Et qu'en est-il du philosophe? Comme tout enseignant, il faudrait qu'il n'ait ni corps, ni sexe, et cela même ne suffirait pas : il faudrait qu'il n'ait aucune présence, n'existe pas, ne fasse rien d'autre que de rendre possible, pour autrui, l'acte de philosopher. Mais même alors il ne pourrait pas se retirer complètement : il hanterait la scène et la dominerait comme un fantôme. Jacques Derrida, quant à lui, a choisi de laisser son corps sexué hanter son texte, sans s'interdire d'évoquer ni ses fantasmes ni sa biographie. Cela fait-il de lui un non-philosophe? Probablement pas, car comme les autres "philosophes", il garde la mémoire de ceux qui l'ont précédé, il se fait le gardien de la vérité comme de la non-vérité. En soulignant l'aporie du corps philosophique (un corps sexué qui ne tienne à l'écart ni la femme, ni la fille, ni la mère), il invite à une philosophie à venir où, dans le prolongement de Nietzsche (qui fut le premier à intervenir dans la philosophie avec son nom et prénom, comme être humain singulier), le philosophe ne serait plus tenu ni par les institutions, ni par le contexte politique ou éthique dans lequel il parle.
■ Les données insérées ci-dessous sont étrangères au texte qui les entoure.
(* ===== verification/KvaQuery.v ===== *)
(** * Classifying addresses *)

From S2P Require Import Prelude Pmm PageTable Kva KvaInv KvaLayout KvaMach KvaOps KvaCalls.

Local Open Scope Z_scope.

Module KvaQuery.
Import PageTable Kva KvaInv KvaLayout KvaMach KvaOps KvaCalls.

(** [va] lies in page [p] of arena [a]. *)
Definition in_page (va a p : Z) : Prop := page_va a p <= va < page_va a p + PAGE_4KB.

Lemma in_page_index va a p : 0 <= a < KE_KVA_ARENA_MAX -> in_page va a p -> (va - arena_base a) / PAGE_4KB = p.
Proof. intros Ha [H1 H2]. unfold page_va, PAGE_4KB in *. div_lia. Qed.

Lemma in_page_arena va a : 0 <= a < KE_KVA_ARENA_MAX ->
  arena_base a <= va < arena_base a + arena_pages a * PAGE_4KB ->
  arena_page a ((va - arena_base a) / PAGE_4KB) /\ in_page va a ((va - arena_base a) / PAGE_4KB).
Proof.
  intros Ha Hv. unfold arena_page, in_page, page_va, PAGE_4KB in *. split; [split; [done|]|]; div_lia.
Qed.

Lemma arena_end a : 0 <= a < KE_KVA_ARENA_MAX ->
  u64 (arena_base a + arena_pages a * PAGE_4KB) = arena_base a + arena_pages a * PAGE_4KB.
Proof. intros Ha. apply u64_small. arena_lia. Qed.

Definition coversb (r : KE_KVA_RANGE_RECORD) (a p : Z) : bool :=
  InUse r && (Arena r =? a) && (BasePageIndex r <=? p) && (p <? BasePageIndex r + TotalPages r).

Lemma coversb_spec r a p : coversb r a p = true <-> covers r a p.
Proof. unfold coversb, covers. rewrite !andb_true_iff, Z.eqb_eq, Z.leb_le, Z.ltb_lt. tauto. Qed.

Section query.
Context `{PageAllocatorLaws P}.
Implicit Type s : KE_KVA_STATE P.

(** The loop over the arenas from [a] on. *)
Lemma locate_run arenas a va : 0 <= a -> a + Z.of_nat (length arenas) = KE_KVA_ARENA_MAX -> is_u64 va ->
  (forall i arena, arenas !! i = Some arena -> arena_ok (a + Z.of_nat i) arena) ->
  match KiKvaLocateArenaByAddress va a arenas with
  | None => forall b p, a <= b < KE_KVA_ARENA_MAX -> arena_page b p -> ~ in_page va b p
  | Some (b, arena, p) => a <= b /\ arena_page b p /\ in_page va b p /\ arenas !! Z.to_nat (b - a) = Some arena
  end.
Proof.
  revert a. induction arenas as [|arena arenas IH]; intros a Ha Hl Hv Hok.
  { intros b p Hb. simpl in Hl. lia. }
  cbn [KiKvaLocateArenaByAddress]. destruct (Hok 0%nat arena eq_refl) as (Eb & Es & Ec & _).
  rewrite Z.add_0_r in Eb, Es, Ec. simpl in Hl.
  assert (Hr : 0 <= a < KE_KVA_ARENA_MAX) by lia. rewrite Eb, Es, arena_end by done.
  destruct (Z.ltb_spec va (arena_base a)) as [H1|H1], (Z.leb_spec (arena_base a + arena_pages a * PAGE_4KB) va) as [H2|H2];
    cbn [orb].
  4: { rewrite Z.shiftr_div_pow2 by done. change (2 ^ PAGE_SHIFT) with PAGE_4KB.
       destruct (in_page_arena va a Hr) as [Hp Hin]; [lia|]. rewrite Z.sub_diag. split_and!; try done; lia. }
  all: specialize (IH (a + 1)); destruct (KiKvaLocateArenaByAddress va (a + 1) arenas) as [[[b x] p]|];
    [ destruct IH as (I1 & I2 & I3 & I4); [lia | lia | done | | ];
      [ intros i y Hy; specialize (Hok (S i) y Hy); by replace (a + 1 + Z.of_nat i) with (a + Z.of_nat (S i)) by lia
      | split_and!; try done; [lia | by replace (Z.to_nat (b - a)) with (S (Z.to_nat (b - (a + 1)))) by lia] ]
    | intros b p Hb Hp Hin; destruct (decide (b = a)) as [->|Hne];
      [ destruct Hp as [_ Hp]; unfold in_page, page_va, PAGE_4KB in *; lia
      | apply (IH ltac:(lia) ltac:(lia) Hv) with (b := b) (p := p); [| lia | done | done];
        intros i y Hy; specialize (Hok (S i) y Hy); by replace (a + 1 + Z.of_nat i) with (a + Z.of_nat (S i)) by lia ] ].
Qed.

Lemma find_by_address_run s G a va p : kva_ok s G -> arena_page a p -> in_page va a p ->
  exists o, KiKvaFindRecordByAddress s a va = Ok o /\
    match o with
    | None => forall i r, active (gKvaRanges s) i r -> ~ covers r a p
    | Some k => exists i r, k = Z.of_nat i /\ active (gKvaRanges s) i r /\ covers r a p
    end.
Proof.
  intros K Hp Hin. unfold KiKvaFindRecordByAddress. cbv zeta.
  destruct (find_index_run (fun record =>
    if negb (InUse record) || negb (Arena record =? a) then Ok false else
    match KiKvaArenaState (Arena record) with
    | None => Ok false
    | Some a =>
        let* arena := rd (gKvaArenas s) a in
        Ok ((u64 (BaseAddress arena + u64 (BasePageIndex record * PAGE_4KB)) <=? va) &&
            (va <? u64 (u64 (BaseAddress arena + u64 (BasePageIndex record * PAGE_4KB)) + u64 (TotalPages record * PAGE_4KB))))
    end) (fun r => coversb r a p) (gKvaRanges s) 0) as (o & -> & Ho).
  { intros r Hr. apply list_elem_of_lookup in Hr as [i Hr]. destruct (InUse r) eqn:Hu; cbn [negb orb].
    2: { unfold coversb. by rewrite Hu. }
    destruct (Z.eqb_spec (Arena r) a) as [Ea|Ea]; cbn [negb].
    2: { unfold coversb. by rewrite (proj2 (Z.eqb_neq _ _) Ea), andb_false_r. }
    assert (Ha : active (gKvaRanges s) i r) by done. pose proof (kva_record s G i r K Ha) as R.
    rewrite arena_state_small by apply R.
    destruct (kva_arena s G (Arena r) K) as (arena & -> & _ & Hok); [apply R|]. cbn [res_bind]. cbv zeta.
    rewrite record_base by done. f_equal. rewrite Ea. destruct R as [Ra Ru [Rg1 Rg2] Rt [Rb Rr] _]. rewrite Ea in *.
    destruct Hp as [Hp1 Hp2].
    assert (Eend : u64 (page_va a (BasePageIndex r) + u64 (TotalPages r * PAGE_4KB)) =
      page_va a (BasePageIndex r + TotalPages r)).
    { rewrite u64_add_r. unfold page_va. rewrite u64_small; [unfold PAGE_4KB; lia|]. arena_lia. }
    rewrite Eend. apply eq_true_iff_eq. rewrite andb_true_iff, Z.leb_le, Z.ltb_lt, coversb_spec.
    unfold in_page, covers, page_va, PAGE_4KB in *. split.
    - intros [? ?]. split_and!; try done; lia.
    - intros (_ & _ & ?). lia. }
  exists o. split; [done|]. destruct o as [k|].
  - destruct Ho as (n & r & -> & E & C%coversb_spec & _). exists n, r. split_and!; try done. split; [done | apply C].
  - intros i r [E Hu] C. specialize (Ho r ltac:(by apply list_elem_of_lookup_2 in E)). simpl in Ho.
    by rewrite (proj2 (coversb_spec r a p) C) in Ho.
Qed.

Definition page_info (kind : KE_KVA_ADDRESS_KIND) (a p : Z) (range : option KE_KVA_RANGE) : KE_KVA_ADDRESS_INFO :=
  mkAddressInfo kind true a (arena_base a) (arena_base a + arena_pages a * PAGE_4KB) p
    (bool_decide (is_Some range)) range.

(** The five answers, and what each means for the page. *)
Inductive classification s (va : Z) : HO_STATUS -> KE_KVA_ADDRESS_INFO -> Prop :=
| cl_outside : (forall a p, arena_page a p -> ~ in_page va a p) ->
    classification s va EC_SUCCESS (mkAddressInfo KE_KVA_ADDRESS_OUTSIDE false KE_KVA_ARENA_MAX 0 0 0 false None)
| cl_hole a p : arena_page a p -> in_page va a p -> (forall i r, active (gKvaRanges s) i r -> ~ covers r a p) ->
    leaf s (page_va a p) = None ->
    classification s va EC_SUCCESS (page_info KE_KVA_ADDRESS_FREE_HOLE a p None)
| cl_guard i r p : arena_page (Arena r) p -> in_page va (Arena r) p -> active (gKvaRanges s) i r ->
    covers r (Arena r) p -> ~ usable r p -> leaf s (page_va (Arena r) p) = None ->
    classification s va EC_SUCCESS (page_info KE_KVA_ADDRESS_GUARD_PAGE (Arena r) p (Some (range_of r)))
| cl_active i r p : arena_page (Arena r) p -> in_page va (Arena r) p -> active (gKvaRanges s) i r -> usable r p ->
    classification s va EC_SUCCESS
      (page_info (KiKvaAddressKindFromArena (Arena r)) (Arena r) p (Some (range_of r)))
| cl_retired p : arena_page KE_KVA_ARENA_FIXMAP p -> in_page va KE_KVA_ARENA_FIXMAP p ->
    gFixmapSlotGenerations s !! Z.to_nat p = Some KE_TEMP_MAP_TOKEN_GENERATION_MASK ->
    leaf s (page_va KE_KVA_ARENA_FIXMAP p) = None ->
    classification s va EC_INVALID_STATE (page_info KE_KVA_ADDRESS_UNKNOWN KE_KVA_ARENA_FIXMAP p None).

(** Pages that no record's usable part holds are not mapped. *)
Lemma uncovered_unmapped s G a p : kva_ok s G -> arena_page a p ->
  (forall i r, active (gKvaRanges s) i r -> Arena r = a -> ~ usable r p) -> leaf s (page_va a p) = None.
Proof.
  intros K Hp Hno. destruct (leaf s (page_va a p)) as [[l pa]|] eqn:E; [|done].
  destruct (kv_mapped _ _ K a p l pa Hp E) as (_ & i & r & Ha & Er & Hu). by destruct (Hno i r).
Qed.

Lemma arena_kind a : 0 <= a < KE_KVA_ARENA_MAX -> KiKvaAddressKindFromArena a <> KE_KVA_ADDRESS_UNKNOWN.
Proof. unfold KE_KVA_ARENA_MAX. intros Ha. assert (a = 0 \/ a = 1 \/ a = 2) as [E|[E|E]] by lia; by subst a. Qed.

Lemma classify_run s G va : kva_ok s G -> is_u64 va ->
  exists st info, KeKvaClassifyAddress va true s = Ok (st, Some info) /\ classification s va st info.
Proof.
  intros K Hv. unfold KeKvaClassifyAddress. rewrite (kv_init _ _ K). cbn [negb].
  pose proof (kv_layout _ _ K) as L.
  pose proof (locate_run (gKvaArenas s) 0 va ltac:(done)) as Hloc.
  destruct (KiKvaLocateArenaByAddress va 0 (gKvaArenas s)) as [[[a arena] p]|].
  2: { do 2 eexists. split; [done|]. apply cl_outside. intros a p Hp. apply Hloc; [by rewrite (lo_arenas _ _ _ _ L) | done | | apply Hp | done].
       intros i x Hx. apply (lo_arena _ _ _ _ L); [lia | by rewrite Z.add_0_l, Nat2Z.id]. }
  destruct Hloc as (_ & Hp & Hin & Ea); [by rewrite (lo_arenas _ _ _ _ L) | done | |].
  { intros i x Hx. apply (lo_arena _ _ _ _ L); [lia | by rewrite Z.add_0_l, Nat2Z.id]. }
  rewrite Z.sub_0_r in Ea. pose proof (proj1 Hp) as Har.
  pose proof (lo_arena _ _ _ _ L a arena (proj1 Har) Ea) as Hok. destruct Hok as (Eb & Es & Ec & El).
  assert (Epi : forall kind range, mkAddressInfo kind true a (BaseAddress arena)
      (u64 (BaseAddress arena + SizeBytes arena)) p (bool_decide (is_Some range)) range = page_info kind a p range)
    by (intros kind range; unfold page_info; by rewrite Eb, Es, arena_end).
  destruct (rd_in (PageStates arena) p) as [v Ev]; [destruct Hp; lia|]. rewrite Ev. cbn [res_bind].
  apply rd_ok in Ev as [_ Ev]. assert (Est : state_at (gKvaArenas s) a p = Some v) by (unfold state_at; by rewrite Ea).
  destruct (find_by_address_run s G a va p K Hp Hin) as (o & -> & Ho).
  destruct (Z.eqb_spec v KE_KVA_PAGE_STATE_FREE) as [->|Hnf].
  { do 2 eexists. rewrite Epi. split; [done|]. apply cl_hole; try done.
    - intros i r Ha. by apply (free_uncovered _ _ _ _ L a p i r).
    - by apply (free_unmapped s G). }
  cbn [res_bind]. destruct o as [k|].
  - destruct Ho as (i & r & -> & Ha & C). rewrite (read_record s i r (proj1 Ha)). cbn [res_bind].
    pose proof (kva_record s G i r K Ha) as R. assert (Er : Arena r = a) by apply C. subst a.
    rewrite (fill_range_run s r arena R Ea) by done. cbn [res_bind]. change (succeeded EC_SUCCESS) with true. cbn [negb].
    pose proof (lo_covered _ _ _ _ L i r p Ha C) as Hs. rewrite Est in Hs.
    destruct (decide (usable r p)) as [Hu|Hu]; injection Hs as ->.
    + rewrite (proj2 (Z.eqb_neq KE_KVA_PAGE_STATE_ALLOC KE_KVA_PAGE_STATE_GUARD)), Z.eqb_refl by done.
      rewrite bool_decide_false by (by apply arena_kind). do 2 eexists. rewrite Epi. split; [done|]. by apply (cl_active s va i).
    + rewrite Z.eqb_refl. do 2 eexists. rewrite Epi. split; [done|]. apply (cl_guard s va i); try done.
      apply (uncovered_unmapped s G); [done | done|]. intros j r' Hj Er' Hu'. apply Hu.
      assert (j = i) as ->.
      { apply (lo_disjoint _ _ _ _ L j i r' r p Hj Ha); [|done].
        apply covers_intro; [apply Hj | done|]. apply usable_page; [by apply (kva_record s G j) | done]. }
      by rewrite (active_fun _ _ _ _ Ha Hj).
  - destruct (lo_free _ _ _ _ L a p Hp Ho) as [Hs|(-> & Hs & Hg)]; rewrite Est in Hs; [congruence|].
    injection Hs as ->. rewrite !(proj2 (Z.eqb_neq KE_KVA_PAGE_STATE_RETIRED _)) by done.
    do 2 eexists. rewrite Epi. split; [done|]. apply cl_retired; try done.
    apply (uncovered_unmapped s G); [done | done|]. intros i r Ha Er Hu. apply (Ho i r Ha).
    apply covers_intro; [apply Ha | done|]. apply usable_page; [by apply (kva_record s G i) | done].
Qed.
End query.
End KvaQuery.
Dans l'espace juridico-politique d'aujourd'hui, son lieu serait celui du secret ou de la possibilité secrète du secret : un lieu dangereux, incalculable, qui ouvrirait à une responsabilité sans justification. En ce lieu d'absolue singularité, toute intervention exige une prise de risque - y compris le risque du pire, de l'irresponsabilité.
6. L'institution.
On ne peut séparer la philosophie des lieux où elle s'enseigne ou se diffuse (livres, publications, médias), ni des conditions de cet enseignement, ni même de sa crise. Ces parerga ne sont pas marginaux, mais centraux. Ils déterminent dans la philosophie une série d'antinomies qu'elle ne peut dénier ni ignorer. Sa responsabilité, c'est de penser ces lois contradictoires, auxquelles elle doit obéir/désobéir.
Un lointain dessinateur a pu représenter Socrate écrivant sous la dictée de Platon. Dans cette inversion, c'est celui qui a transmis (Platon) qui montre la voie, tandis que celui qui a laissé une trace (Socrate) écrit. Cette structure d'itérabilité - qui est celle du langage - soustrait le discours à toute assise logique ou philosophique (au sens traditionnel). L'institution pourra-t-elle un jour en prendre acte? Il faudrait qu'elle légitime, de droit, les forces performatives jusqu'ici méconnues.
7. La tâche, aujourd'hui.
Par son caractère hyperbolique et hypersymbolique, le discours philosophique est inséparable de celui de la modernité. Jacques Derrida ne refuse ni son héritage, ni le droit à la philosophie dont il fait le titre d'un de ses ouvrages. Au contraire il s'en fait le légataire, le scribe, voire l'initiateur, tout en insistant sur les paradoxes et les apories de cette position. Son parcours se veut singulier, imprévisible, non clôturable, ouvert sur son propre abîme. Aucun discours traditionnel n'étant en mesure d'interpréter l'ensemble des transformations du monde actuel, il préconise une pensée ouverte, indéterminée, aventureuse qui ne promettrait ni un sens, ni une vérité, mais une marche, un pas au-delà. S'il faut choisir une démarche parmi celles qu'il aura préférées, c'est celle du traducteur qui contribue à l'accroissement des langues et aussi à leur réconciliation, leur alliance.
Cela conduit à exiger, d'urgence, un droit illimité, irréductible, à la philosophie, qui ouvre (entre autres) sur :
- une autre façon de penser les mots "destin", "destinée", "destinations" pour la philosophie, mais aussi pour les sciences, les arts, la littérature, le politique, etc...
- une cosmopolitique (la démocratie à venir),
- des oeuvres qui, prenant acte de l'épuisement du philosophique, ouvrent d'autres scènes, hétérogènes et divisibles.